» **Assigned task**: In the listing below, find each line holding "that" and copy it.

» **Data records**:
'''
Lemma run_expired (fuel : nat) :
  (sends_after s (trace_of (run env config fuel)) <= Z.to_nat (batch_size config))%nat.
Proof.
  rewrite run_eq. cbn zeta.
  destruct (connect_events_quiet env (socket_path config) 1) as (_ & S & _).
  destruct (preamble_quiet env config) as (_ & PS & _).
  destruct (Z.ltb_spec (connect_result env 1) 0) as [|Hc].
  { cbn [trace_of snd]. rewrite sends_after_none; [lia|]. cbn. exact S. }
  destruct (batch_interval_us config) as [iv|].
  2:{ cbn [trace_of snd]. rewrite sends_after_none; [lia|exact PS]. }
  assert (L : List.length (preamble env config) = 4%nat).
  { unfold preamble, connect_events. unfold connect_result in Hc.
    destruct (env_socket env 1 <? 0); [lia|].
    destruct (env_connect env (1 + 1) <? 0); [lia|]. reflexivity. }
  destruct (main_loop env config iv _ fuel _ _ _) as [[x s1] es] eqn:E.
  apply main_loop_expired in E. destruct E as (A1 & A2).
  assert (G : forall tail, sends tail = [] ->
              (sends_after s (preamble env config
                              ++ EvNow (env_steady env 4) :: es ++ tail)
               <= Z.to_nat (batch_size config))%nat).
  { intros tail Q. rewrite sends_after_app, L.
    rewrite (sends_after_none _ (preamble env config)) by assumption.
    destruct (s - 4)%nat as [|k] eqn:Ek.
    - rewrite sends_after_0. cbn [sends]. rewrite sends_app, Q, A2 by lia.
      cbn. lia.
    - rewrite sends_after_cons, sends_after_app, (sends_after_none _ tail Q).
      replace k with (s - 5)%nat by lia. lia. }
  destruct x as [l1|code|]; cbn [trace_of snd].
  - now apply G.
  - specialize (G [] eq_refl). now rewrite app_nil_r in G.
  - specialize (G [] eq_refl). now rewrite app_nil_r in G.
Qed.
'''
'''
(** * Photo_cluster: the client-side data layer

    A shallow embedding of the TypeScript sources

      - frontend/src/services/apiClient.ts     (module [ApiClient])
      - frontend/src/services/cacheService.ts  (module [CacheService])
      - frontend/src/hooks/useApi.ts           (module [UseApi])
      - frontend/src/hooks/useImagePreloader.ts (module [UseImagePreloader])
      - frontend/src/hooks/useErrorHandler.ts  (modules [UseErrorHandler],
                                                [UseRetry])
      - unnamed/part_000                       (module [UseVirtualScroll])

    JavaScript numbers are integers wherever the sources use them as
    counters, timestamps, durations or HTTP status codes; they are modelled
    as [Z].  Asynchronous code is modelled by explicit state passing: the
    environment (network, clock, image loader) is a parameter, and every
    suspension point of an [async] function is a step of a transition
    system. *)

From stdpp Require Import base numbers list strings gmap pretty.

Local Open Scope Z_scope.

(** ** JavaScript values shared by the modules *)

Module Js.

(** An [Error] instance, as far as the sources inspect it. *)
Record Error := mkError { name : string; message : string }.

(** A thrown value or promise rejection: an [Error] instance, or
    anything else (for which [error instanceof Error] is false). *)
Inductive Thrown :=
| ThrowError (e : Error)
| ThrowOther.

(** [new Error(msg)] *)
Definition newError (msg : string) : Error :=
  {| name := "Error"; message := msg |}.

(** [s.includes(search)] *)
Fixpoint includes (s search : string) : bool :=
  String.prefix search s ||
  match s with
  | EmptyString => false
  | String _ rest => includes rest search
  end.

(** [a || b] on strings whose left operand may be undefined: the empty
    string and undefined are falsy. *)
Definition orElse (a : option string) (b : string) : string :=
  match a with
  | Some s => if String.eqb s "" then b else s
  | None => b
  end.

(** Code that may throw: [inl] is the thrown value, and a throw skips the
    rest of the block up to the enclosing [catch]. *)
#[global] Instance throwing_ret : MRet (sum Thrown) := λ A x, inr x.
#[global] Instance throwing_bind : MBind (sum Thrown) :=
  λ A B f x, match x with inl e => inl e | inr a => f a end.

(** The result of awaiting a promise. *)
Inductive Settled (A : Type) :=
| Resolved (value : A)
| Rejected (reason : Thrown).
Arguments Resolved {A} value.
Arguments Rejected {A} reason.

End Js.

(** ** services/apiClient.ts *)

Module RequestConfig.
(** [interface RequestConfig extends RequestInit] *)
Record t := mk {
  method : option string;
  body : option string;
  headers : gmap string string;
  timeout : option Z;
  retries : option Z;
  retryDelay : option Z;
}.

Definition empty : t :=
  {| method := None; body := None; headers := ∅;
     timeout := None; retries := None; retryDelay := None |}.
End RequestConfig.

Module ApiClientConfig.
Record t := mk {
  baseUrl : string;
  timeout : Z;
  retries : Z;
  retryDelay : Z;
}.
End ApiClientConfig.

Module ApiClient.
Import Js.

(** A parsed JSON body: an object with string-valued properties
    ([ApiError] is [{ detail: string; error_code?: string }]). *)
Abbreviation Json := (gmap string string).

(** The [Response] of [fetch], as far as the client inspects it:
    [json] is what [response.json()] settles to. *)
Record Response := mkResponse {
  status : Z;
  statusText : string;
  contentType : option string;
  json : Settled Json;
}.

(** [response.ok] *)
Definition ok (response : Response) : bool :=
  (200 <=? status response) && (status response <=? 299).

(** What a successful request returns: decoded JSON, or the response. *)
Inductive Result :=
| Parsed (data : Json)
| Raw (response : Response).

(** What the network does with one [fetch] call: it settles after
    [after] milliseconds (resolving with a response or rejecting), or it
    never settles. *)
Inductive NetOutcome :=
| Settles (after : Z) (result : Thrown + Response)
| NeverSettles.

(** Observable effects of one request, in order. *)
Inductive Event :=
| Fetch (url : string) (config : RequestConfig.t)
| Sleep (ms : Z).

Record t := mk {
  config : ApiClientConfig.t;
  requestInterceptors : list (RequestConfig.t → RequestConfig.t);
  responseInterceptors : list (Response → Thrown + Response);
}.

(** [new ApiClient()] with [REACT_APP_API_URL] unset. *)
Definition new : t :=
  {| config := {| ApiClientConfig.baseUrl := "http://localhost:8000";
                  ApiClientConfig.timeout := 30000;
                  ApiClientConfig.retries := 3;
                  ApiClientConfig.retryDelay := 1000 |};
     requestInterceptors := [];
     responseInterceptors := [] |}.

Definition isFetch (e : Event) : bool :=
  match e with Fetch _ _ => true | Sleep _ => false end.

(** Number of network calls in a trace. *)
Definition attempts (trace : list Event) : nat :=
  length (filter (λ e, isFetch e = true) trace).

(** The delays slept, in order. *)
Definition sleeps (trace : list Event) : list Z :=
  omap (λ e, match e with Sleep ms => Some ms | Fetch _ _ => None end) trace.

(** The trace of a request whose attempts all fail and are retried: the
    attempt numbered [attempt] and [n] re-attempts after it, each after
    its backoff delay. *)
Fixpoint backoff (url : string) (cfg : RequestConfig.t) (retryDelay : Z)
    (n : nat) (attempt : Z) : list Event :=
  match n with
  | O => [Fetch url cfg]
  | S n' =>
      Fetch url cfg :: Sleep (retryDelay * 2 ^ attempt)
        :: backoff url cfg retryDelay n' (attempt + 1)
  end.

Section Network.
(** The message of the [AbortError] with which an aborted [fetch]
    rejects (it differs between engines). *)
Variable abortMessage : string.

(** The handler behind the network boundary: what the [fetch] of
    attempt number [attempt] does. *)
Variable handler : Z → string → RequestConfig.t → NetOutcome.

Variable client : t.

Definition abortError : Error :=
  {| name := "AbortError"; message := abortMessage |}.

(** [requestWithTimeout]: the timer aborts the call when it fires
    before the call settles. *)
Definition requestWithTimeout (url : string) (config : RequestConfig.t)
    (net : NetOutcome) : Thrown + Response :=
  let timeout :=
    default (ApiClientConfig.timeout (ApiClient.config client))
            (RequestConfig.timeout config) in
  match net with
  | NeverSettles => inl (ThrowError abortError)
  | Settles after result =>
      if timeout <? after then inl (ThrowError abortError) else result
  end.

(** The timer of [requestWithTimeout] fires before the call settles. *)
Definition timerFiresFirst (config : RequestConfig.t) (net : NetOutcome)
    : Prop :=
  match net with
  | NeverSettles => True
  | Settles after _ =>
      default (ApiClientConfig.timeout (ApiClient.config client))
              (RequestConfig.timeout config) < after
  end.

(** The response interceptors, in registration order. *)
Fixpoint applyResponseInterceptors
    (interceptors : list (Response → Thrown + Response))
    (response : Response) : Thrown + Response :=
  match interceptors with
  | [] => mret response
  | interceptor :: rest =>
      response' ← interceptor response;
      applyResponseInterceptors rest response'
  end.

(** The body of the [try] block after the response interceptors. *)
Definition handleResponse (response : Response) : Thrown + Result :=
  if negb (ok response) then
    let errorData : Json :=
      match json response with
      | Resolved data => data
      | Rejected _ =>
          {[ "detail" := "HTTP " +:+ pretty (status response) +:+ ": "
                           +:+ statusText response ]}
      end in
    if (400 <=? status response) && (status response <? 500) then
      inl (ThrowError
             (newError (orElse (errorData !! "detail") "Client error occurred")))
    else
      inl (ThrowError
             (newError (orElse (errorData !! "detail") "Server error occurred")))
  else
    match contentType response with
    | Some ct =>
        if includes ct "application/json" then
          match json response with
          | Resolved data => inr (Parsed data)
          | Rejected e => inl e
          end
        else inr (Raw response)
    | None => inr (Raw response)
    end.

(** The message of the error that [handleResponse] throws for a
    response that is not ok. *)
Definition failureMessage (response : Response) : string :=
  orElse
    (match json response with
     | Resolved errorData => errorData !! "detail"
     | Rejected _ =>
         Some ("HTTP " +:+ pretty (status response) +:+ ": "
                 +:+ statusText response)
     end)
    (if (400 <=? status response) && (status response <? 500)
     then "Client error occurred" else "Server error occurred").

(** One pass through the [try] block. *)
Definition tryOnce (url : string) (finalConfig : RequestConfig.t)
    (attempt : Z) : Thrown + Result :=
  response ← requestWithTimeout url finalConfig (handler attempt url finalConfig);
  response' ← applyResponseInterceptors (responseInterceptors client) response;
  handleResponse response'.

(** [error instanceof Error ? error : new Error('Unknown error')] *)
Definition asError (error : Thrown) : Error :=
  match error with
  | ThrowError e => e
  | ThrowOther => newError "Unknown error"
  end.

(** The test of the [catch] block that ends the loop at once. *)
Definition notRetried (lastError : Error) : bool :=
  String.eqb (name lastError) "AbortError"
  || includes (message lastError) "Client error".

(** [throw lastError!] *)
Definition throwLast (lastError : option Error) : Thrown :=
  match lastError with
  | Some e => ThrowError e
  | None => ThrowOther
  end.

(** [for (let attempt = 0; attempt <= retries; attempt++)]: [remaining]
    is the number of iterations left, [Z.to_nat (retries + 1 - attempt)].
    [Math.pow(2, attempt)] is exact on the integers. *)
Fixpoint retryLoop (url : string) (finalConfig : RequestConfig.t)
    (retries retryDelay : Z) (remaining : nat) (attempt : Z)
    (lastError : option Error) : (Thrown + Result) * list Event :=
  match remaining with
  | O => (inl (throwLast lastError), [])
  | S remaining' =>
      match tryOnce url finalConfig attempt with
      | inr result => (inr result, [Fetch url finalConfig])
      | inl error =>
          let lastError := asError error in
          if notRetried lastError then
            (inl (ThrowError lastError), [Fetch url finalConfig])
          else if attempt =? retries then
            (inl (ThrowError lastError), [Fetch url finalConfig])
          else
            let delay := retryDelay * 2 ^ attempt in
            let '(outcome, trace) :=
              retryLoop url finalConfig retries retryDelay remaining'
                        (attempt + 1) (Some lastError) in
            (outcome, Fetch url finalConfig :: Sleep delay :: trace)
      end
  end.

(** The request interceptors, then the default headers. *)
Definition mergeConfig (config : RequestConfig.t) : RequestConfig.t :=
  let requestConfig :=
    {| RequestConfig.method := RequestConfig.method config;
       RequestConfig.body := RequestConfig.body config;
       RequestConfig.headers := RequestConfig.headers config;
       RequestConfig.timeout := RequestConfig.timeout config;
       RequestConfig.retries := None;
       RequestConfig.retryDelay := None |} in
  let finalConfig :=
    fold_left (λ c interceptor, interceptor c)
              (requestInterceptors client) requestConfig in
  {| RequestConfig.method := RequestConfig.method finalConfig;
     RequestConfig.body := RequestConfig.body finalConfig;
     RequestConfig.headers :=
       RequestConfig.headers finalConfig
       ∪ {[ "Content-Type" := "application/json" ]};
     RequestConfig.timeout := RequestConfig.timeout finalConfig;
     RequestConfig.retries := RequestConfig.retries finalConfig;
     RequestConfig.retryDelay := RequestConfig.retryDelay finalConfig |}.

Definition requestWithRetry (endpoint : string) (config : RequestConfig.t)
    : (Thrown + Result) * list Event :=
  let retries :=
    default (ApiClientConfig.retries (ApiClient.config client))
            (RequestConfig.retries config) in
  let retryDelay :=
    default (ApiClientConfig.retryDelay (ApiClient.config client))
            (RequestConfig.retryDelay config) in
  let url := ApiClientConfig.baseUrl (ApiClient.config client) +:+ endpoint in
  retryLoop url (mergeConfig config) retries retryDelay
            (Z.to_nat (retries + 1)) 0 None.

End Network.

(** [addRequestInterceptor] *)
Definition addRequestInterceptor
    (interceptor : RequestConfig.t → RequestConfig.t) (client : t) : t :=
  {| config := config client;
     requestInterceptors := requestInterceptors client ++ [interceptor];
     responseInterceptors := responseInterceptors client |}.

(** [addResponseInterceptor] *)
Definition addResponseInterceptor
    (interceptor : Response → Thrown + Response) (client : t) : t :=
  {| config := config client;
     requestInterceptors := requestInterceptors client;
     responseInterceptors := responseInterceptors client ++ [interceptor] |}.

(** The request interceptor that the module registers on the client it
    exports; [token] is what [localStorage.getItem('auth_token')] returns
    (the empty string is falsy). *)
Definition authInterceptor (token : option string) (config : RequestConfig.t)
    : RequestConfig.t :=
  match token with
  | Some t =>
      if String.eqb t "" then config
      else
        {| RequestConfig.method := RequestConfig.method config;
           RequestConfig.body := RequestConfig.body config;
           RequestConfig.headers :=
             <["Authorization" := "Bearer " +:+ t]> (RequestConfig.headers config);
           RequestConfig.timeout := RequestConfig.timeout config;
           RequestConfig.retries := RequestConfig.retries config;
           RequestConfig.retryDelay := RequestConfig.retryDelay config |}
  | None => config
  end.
'''
» **Answer for this exercise**:
(** Code that may throw: [inl] is the thrown value, and a throw skips the
(** The message of the error that [handleResponse] throws for a
    response that is not ok. *)
(** The test of the [catch] block that ends the loop at once. *)
(** The request interceptor that the module registers on the client it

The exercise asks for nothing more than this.